(** ** The bridge: severity routing and status code *)

(** [C1] A record the bridge formats to [text] makes exactly one call to
    the channels: [msgout text] when its level is below [WARNING], and
    [ersout text code] otherwise -- never the other one.  In particular a
    record of level [INFO] goes to [msgout] and one of level [ERROR] to
    [ersout]. *)
Theorem bridge_routes_by_severity (env : Env) (h : MsgOutHandler)
        (r : LogRecord) (w : World) (text : string) :
  fst (Handler_format env h (cleared w r h)) = Ok text ->
  has_status (w_exc w) ->
  channel_calls_of (MsgOutHandler_emit env) (mkState w r h)
  = [if (levelno r <? WARNING)%Z
     then CMsgout text
     else CErsout text (spec_status_code (w_exc w))]
  /\ (levelno r = INFO ->
      channel_calls_of (MsgOutHandler_emit env) (mkState w r h) = [CMsgout text])
  /\ (levelno r = ERROR ->
      exists code,
        channel_calls_of (MsgOutHandler_emit env) (mkState w r h)
        = [CErsout text code]).
Proof.
  intros Hfmt Hst.
  assert (E : channel_calls_of (MsgOutHandler_emit env) (mkState w r h)
              = [if (levelno r <? WARNING)%Z
                 then CMsgout text
                 else CErsout text (spec_status_code (w_exc w))]).
  { rewrite MsgOutHandler_emit_channels, Hfmt, (status_of_spec _ Hst).
    now destruct (levelno r <? WARNING)%Z. }
  split; [exact E|]. split.
  - intros L. rewrite E, L. reflexivity.
  - intros L. eexists. rewrite E, L. reflexivity.
Qed.

Lemma bridge_routes_by_severity_witness :
  channel_calls_of (MsgOutHandler_emit Demo.env0)
                   (mkState Demo.world0 Demo.info_record setup_msgout_h)
  = [CMsgout "INFO:hello"].
Proof.
  refine (proj1 (bridge_routes_by_severity Demo.env0 setup_msgout_h
                   Demo.info_record Demo.world0 (text := "INFO:hello") _ _)).
  - reflexivity.
  - exact I.
Defined.

(** [C2] On the error channel the status code comes from the exception
    the thread is handling, whatever the record's own [exc_info]: it is
    that exception's [status] when its class is exactly [BadStatus], and 0
    when no exception is being handled or its class is any other one. *)
Theorem bridge_status_from_active_exception (env : Env) (h : MsgOutHandler)
        (r : LogRecord) (w : World) (text : string) :
  fst (Handler_format env h (cleared w r h)) = Ok text ->
  (WARNING <= levelno r)%Z ->
  has_status (w_exc w) ->
  status_of (sys_exc_info w) = Ok (spec_status_code (w_exc w))
  /\ channel_calls_of (MsgOutHandler_emit env) (mkState w r h)
     = [CErsout text (spec_status_code (w_exc w))].
Proof.
  intros Hfmt Hlvl Hst. split; [now apply status_of_spec|].
  rewrite MsgOutHandler_emit_channels, Hfmt, (status_of_spec _ Hst).
  destruct (Z.ltb_spec (levelno r) WARNING); [unfold WARNING in *; lia|reflexivity].
Qed.
(** X22. Each of the 49 storing opcodes does store: on the machine with the
    opcode at [PC], 1 in every other byte and 0 in the registers, a byte of
    memory differs after the instruction.  Among them are the eight [ORA]
    opcodes, the immediate one included, whose cases shift a byte of memory
    to the right. *)
Theorem storing_opcodes_store (opcode : Z) :
  In opcode storing_opcodes ->
  let s := probe_machine opcode in
  eval (Memory.read (CPUObj.PC (cpu s))) s = opcode /\
  exists a : Z,
    MemoryObj.data (mem (exec CPU.decodeAndExecute s)) a
    <> MemoryObj.data (mem s) a.
Proof.
  intros H. cbv zeta. cbn [In storing_opcodes] in H.
  repeat (destruct H as [H | H];
    [ subst opcode; split; [reflexivity |];
      first [ exists 0x0001; vm_compute; intro E; discriminate E
            | exists 0x0101; vm_compute; intro E; discriminate E
            | exists 0x01FD; vm_compute; intro E; discriminate E ] | ]).
  contradiction.
Qed.

Lemma storing_opcodes_store_witness :
  eval (Memory.read 0x8000) (probe_machine 0x09) = 0x09 /\
  exists a : Z,
    MemoryObj.data (mem (exec CPU.decodeAndExecute (probe_machine 0x09))) a
    <> MemoryObj.data (mem (probe_machine 0x09)) a.
Proof.
  apply (storing_opcodes_store 0x09). cbn. tauto.
Defined.

(** ** The PPU registers *)

Lemma readRegister_other (a : Z) :
  a <> 0x2002 -> a <> 0x2004 -> a <> 0x2007 -> PPU.readRegister a = ret 0.
Proof.
  intros H2 H4 H7. unfold PPU.readRegister.
  repeat match goal with
         | |- context [match ?p with _ => _ end] => is_var p; destruct p
         end;
    first [reflexivity | congruence].
Qed.

Lemma writeRegister_other (a v : Z) :
  a <> 0x2000 -> a <> 0x2001 -> a <> 0x2003 -> a <> 0x2004 ->
  a <> 0x2005 -> a <> 0x2006 -> a <> 0x2007 ->
  PPU.writeRegister a v = ret tt.
Proof.
  intros H0 H1 H3 H4 H5 H6 H7. unfold PPU.writeRegister.
  repeat match goal with
         | |- context [match ?p with _ => _ end] => is_var p; destruct p
         end;
    first [reflexivity | congruence].
Qed.

(** Splits on the register a write goes to; the last case is an address
    that latches nothing. *)
Ltac on_register a :=
  destruct (Z.eq_dec a 0x2000) as [-> | ?];
  [| destruct (Z.eq_dec a 0x2001) as [-> | ?];
  [| destruct (Z.eq_dec a 0x2003) as [-> | ?];
  [| destruct (Z.eq_dec a 0x2004) as [-> | ?];
  [| destruct (Z.eq_dec a 0x2005) as [-> | ?];
  [| destruct (Z.eq_dec a 0x2006) as [-> | ?];
  [| destruct (Z.eq_dec a 0x2007) as [-> | ?];
  [| rewrite (writeRegister_other a) by assumption ]]]]]]].

(** X23. Of the PPU registers only OAMDATA ($2004) and PPUDATA ($2007) read
    back what was written.  PPUSTATUS is read-only: no write changes what a
    read of $2002 returns.  The other registers latch a write but read as 0,
    and a write to one address never changes what another address reads.
    Reads change nothing, and writes leave the scanline counter, the CPU and
    memory alone. *)
Theorem ppu_register_read_after_write (s : Machine) (a a' v : Z) :
  let s' := exec (PPU.writeRegister a v) s in
  eval (PPU.readRegister a') s' =
    (if (a' =? a) && ((a =? 0x2004) || (a =? 0x2007)) then v
     else eval (PPU.readRegister a') s) /\
  (a' <> 0x2002 -> a' <> 0x2004 -> a' <> 0x2007 ->
   eval (PPU.readRegister a') s' = 0) /\
  exec (PPU.readRegister a') s' = s' /\
  PPUObj.status (ppu s') = PPUObj.status (ppu s) /\
  PPUObj.currentScanline (ppu s') = PPUObj.currentScanline (ppu s) /\
  mem s' = mem s /\ cpu s' = cpu s.
Proof.
  cbv zeta.
  assert (Hr : forall t, exec (PPU.readRegister a') t = t).
  { intros t.
    destruct (Z.eq_dec a' 0x2002) as [-> |]; [reflexivity |].
    destruct (Z.eq_dec a' 0x2004) as [-> |]; [reflexivity |].
    destruct (Z.eq_dec a' 0x2007) as [-> |]; [reflexivity |].
    now rewrite readRegister_other. }
  split; [| split; [| split; [apply Hr |]]].
  - destruct (Z.eq_dec a' 0x2002) as [-> | N2].
    { replace ((0x2002 =? a) && ((a =? 0x2004) || (a =? 0x2007)))
        with false
        by (destruct (Z.eqb_spec 0x2002 a) as [<- |]; reflexivity).
      on_register a; reflexivity. }
    destruct (Z.eq_dec a' 0x2004) as [-> | N4].
    { destruct (Z.eqb_spec 0x2004 a) as [<- | N]; [reflexivity |].
      cbn [andb]. on_register a; first [reflexivity | congruence]. }
    destruct (Z.eq_dec a' 0x2007) as [-> | N7].
    { destruct (Z.eqb_spec 0x2007 a) as [<- | N]; [reflexivity |].
      cbn [andb]. on_register a; first [reflexivity | congruence]. }
    rewrite (readRegister_other a') by assumption.
    change (eval (ret 0) ?t) with 0.
    destruct (Z.eqb_spec a' a) as [<- | N]; [| reflexivity].
    rewrite (proj2 (Z.eqb_neq a' 0x2004) N4), (proj2 (Z.eqb_neq a' 0x2007) N7).
    reflexivity.
  - intros N2 N4 N7. now rewrite (readRegister_other a') by assumption.
  - on_register a; repeat split.
Qed.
# # #
## Task brief
Lines holding the word "address" in the entries above are the ones to pull out. Copy them all.

## The answer
(** Splits on the register a write goes to; the last case is an address
    and a write to one address never changes what another address reads.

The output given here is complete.